**WORK INSTRUCTION:**
Transcribe exactly the first line of the listing below and each line that follows it, ending with the line that contains "handles remittances and", and omit the remainder.

**ENTRIES SHOWN:**
___
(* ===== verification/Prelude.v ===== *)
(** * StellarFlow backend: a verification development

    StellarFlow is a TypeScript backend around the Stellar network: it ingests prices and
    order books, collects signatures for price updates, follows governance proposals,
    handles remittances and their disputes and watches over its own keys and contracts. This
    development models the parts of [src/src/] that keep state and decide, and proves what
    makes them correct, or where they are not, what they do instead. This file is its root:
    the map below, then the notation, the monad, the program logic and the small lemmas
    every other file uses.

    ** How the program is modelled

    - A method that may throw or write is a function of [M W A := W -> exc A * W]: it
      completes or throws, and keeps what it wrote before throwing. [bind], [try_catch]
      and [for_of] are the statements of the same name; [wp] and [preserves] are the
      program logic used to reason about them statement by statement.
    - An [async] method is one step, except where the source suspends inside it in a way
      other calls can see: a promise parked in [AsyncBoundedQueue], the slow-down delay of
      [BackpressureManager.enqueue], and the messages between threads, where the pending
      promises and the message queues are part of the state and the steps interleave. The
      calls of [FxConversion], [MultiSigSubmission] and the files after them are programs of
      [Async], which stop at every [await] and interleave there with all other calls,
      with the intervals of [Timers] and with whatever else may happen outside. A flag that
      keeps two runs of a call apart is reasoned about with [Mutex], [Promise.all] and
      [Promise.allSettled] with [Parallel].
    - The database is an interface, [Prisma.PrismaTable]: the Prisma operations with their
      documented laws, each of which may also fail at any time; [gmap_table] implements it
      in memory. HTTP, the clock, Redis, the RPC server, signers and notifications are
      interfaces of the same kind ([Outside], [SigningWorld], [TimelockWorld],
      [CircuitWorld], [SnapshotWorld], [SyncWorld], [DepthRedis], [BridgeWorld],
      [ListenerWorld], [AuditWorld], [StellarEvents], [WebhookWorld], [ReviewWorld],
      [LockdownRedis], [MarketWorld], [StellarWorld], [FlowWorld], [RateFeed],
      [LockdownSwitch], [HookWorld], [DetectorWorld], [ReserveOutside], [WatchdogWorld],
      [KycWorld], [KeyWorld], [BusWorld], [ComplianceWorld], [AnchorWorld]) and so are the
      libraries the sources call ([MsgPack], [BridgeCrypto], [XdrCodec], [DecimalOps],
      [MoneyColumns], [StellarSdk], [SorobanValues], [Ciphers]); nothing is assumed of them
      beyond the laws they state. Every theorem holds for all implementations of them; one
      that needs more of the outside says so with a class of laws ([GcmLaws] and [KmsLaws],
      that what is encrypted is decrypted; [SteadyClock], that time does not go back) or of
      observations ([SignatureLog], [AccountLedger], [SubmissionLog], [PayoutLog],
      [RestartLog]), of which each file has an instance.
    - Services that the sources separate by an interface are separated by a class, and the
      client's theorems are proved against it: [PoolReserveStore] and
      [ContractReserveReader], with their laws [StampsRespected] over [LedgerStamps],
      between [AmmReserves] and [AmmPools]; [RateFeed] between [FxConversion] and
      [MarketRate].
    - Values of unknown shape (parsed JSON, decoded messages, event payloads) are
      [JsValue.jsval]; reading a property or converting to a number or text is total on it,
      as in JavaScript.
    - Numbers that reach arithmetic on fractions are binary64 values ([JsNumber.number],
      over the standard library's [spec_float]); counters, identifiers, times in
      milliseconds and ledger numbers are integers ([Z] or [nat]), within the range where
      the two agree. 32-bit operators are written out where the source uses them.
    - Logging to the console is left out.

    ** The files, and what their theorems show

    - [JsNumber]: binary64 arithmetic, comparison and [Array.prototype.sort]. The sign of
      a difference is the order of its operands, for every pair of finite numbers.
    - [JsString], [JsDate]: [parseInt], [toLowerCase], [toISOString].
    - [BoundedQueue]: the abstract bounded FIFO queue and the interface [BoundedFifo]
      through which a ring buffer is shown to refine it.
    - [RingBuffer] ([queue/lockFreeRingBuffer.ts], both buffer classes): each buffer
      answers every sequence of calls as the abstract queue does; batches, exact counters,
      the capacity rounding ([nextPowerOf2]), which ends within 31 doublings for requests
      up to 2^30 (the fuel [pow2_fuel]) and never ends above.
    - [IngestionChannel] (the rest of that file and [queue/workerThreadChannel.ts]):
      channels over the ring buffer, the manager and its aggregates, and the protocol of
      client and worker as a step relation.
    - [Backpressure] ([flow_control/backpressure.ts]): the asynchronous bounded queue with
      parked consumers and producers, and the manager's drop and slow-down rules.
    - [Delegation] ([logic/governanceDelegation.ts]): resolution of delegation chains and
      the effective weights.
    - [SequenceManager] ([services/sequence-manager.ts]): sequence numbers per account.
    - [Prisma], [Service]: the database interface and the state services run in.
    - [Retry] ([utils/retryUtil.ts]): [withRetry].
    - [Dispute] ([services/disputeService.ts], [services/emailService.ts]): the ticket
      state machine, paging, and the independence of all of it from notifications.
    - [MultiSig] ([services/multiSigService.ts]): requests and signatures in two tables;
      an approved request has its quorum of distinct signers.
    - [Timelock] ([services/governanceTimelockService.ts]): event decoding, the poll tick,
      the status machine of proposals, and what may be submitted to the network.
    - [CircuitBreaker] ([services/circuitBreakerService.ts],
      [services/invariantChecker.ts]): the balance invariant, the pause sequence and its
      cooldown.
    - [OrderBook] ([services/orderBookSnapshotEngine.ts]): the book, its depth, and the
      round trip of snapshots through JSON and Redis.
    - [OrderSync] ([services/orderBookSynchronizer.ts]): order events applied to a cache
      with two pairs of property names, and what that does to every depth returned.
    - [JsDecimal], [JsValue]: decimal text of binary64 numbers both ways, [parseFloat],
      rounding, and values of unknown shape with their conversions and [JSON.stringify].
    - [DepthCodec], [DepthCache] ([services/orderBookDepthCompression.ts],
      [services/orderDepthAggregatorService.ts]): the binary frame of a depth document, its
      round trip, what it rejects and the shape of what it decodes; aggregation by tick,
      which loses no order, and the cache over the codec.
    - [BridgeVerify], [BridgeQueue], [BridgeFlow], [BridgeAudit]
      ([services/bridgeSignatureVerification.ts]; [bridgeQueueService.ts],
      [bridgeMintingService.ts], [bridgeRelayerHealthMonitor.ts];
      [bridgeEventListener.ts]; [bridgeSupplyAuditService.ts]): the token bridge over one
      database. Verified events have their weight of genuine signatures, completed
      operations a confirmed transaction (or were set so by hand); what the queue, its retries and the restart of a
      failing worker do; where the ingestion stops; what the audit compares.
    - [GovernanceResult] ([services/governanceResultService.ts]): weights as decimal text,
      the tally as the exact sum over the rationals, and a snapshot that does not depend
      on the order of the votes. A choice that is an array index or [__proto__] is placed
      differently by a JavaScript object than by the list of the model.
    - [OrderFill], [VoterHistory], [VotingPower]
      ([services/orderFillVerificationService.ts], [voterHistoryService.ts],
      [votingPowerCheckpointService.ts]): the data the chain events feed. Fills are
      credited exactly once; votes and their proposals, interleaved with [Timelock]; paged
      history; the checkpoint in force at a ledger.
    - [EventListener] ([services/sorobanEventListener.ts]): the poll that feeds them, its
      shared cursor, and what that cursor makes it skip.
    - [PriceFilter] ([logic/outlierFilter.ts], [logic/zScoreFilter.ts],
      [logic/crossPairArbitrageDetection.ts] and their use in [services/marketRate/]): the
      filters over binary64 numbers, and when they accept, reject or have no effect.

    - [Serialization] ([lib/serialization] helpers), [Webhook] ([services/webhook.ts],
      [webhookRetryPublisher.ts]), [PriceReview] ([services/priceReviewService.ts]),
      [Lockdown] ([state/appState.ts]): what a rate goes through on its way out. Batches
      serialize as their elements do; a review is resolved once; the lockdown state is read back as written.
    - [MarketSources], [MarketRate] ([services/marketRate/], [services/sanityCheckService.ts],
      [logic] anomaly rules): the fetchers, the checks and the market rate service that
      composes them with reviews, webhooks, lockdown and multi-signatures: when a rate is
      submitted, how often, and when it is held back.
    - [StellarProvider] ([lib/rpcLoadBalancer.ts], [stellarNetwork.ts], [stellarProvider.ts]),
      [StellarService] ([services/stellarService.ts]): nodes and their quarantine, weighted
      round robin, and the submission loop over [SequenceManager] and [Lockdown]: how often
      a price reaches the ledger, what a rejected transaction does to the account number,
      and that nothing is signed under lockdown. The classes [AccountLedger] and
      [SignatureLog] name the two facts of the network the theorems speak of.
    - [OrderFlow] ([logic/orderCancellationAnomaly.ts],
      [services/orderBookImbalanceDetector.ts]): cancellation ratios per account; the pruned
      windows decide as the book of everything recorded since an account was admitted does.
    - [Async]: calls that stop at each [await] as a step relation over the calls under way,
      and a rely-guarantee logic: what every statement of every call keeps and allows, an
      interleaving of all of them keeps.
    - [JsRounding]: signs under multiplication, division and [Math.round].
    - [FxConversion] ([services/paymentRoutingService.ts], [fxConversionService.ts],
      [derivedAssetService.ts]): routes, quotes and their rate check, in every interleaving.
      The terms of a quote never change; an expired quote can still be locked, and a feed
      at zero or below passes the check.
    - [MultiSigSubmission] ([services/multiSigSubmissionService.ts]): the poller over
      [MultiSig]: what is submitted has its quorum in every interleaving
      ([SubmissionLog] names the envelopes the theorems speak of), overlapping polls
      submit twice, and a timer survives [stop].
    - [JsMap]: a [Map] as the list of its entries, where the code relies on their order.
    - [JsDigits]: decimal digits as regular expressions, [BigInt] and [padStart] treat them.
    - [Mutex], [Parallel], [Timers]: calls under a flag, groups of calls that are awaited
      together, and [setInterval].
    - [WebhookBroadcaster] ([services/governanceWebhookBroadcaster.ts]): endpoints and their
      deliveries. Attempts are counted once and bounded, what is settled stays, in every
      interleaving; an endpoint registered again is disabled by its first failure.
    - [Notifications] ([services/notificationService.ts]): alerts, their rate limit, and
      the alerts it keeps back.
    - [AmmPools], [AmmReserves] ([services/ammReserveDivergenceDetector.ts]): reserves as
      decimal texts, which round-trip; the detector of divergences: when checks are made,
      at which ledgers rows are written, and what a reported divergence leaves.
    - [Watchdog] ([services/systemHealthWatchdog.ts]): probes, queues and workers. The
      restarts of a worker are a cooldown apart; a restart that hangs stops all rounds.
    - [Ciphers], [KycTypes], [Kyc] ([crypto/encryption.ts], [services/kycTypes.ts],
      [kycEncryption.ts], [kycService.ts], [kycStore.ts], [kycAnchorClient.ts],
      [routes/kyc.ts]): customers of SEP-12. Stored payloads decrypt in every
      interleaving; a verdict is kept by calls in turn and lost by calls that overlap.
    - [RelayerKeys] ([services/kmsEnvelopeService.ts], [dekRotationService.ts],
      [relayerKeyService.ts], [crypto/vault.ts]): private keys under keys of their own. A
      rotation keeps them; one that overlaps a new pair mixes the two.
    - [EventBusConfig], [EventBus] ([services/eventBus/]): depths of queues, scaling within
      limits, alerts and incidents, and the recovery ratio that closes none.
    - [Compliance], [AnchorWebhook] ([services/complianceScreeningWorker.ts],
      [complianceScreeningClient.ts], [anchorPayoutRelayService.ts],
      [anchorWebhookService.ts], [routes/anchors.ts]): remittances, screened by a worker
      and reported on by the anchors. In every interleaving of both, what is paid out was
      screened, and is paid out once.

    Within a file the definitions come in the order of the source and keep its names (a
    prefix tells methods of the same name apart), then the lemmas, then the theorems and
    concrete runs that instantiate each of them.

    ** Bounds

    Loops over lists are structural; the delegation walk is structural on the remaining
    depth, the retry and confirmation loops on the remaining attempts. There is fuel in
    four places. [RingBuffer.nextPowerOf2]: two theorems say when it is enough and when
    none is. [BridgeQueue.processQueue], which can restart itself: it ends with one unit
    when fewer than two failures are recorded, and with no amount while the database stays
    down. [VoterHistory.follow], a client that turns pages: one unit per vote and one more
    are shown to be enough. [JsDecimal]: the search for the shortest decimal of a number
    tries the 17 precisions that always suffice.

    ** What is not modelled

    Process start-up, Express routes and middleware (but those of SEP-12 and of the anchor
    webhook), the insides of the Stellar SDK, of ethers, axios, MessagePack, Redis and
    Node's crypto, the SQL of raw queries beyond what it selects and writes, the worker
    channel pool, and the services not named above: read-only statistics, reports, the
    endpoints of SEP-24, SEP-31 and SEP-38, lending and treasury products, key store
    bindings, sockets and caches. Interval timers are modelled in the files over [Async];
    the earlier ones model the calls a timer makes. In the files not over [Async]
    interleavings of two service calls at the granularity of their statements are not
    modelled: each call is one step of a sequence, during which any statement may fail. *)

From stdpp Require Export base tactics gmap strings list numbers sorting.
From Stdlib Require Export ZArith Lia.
___
**ANSWER TO THIS TASK:**
(* ===== verification/Prelude.v ===== *)
(** * StellarFlow backend: a verification development

    StellarFlow is a TypeScript backend around the Stellar network: it ingests prices and
    order books, collects signatures for price updates, follows governance proposals,
    handles remittances and their disputes and watches over its own keys and contracts. This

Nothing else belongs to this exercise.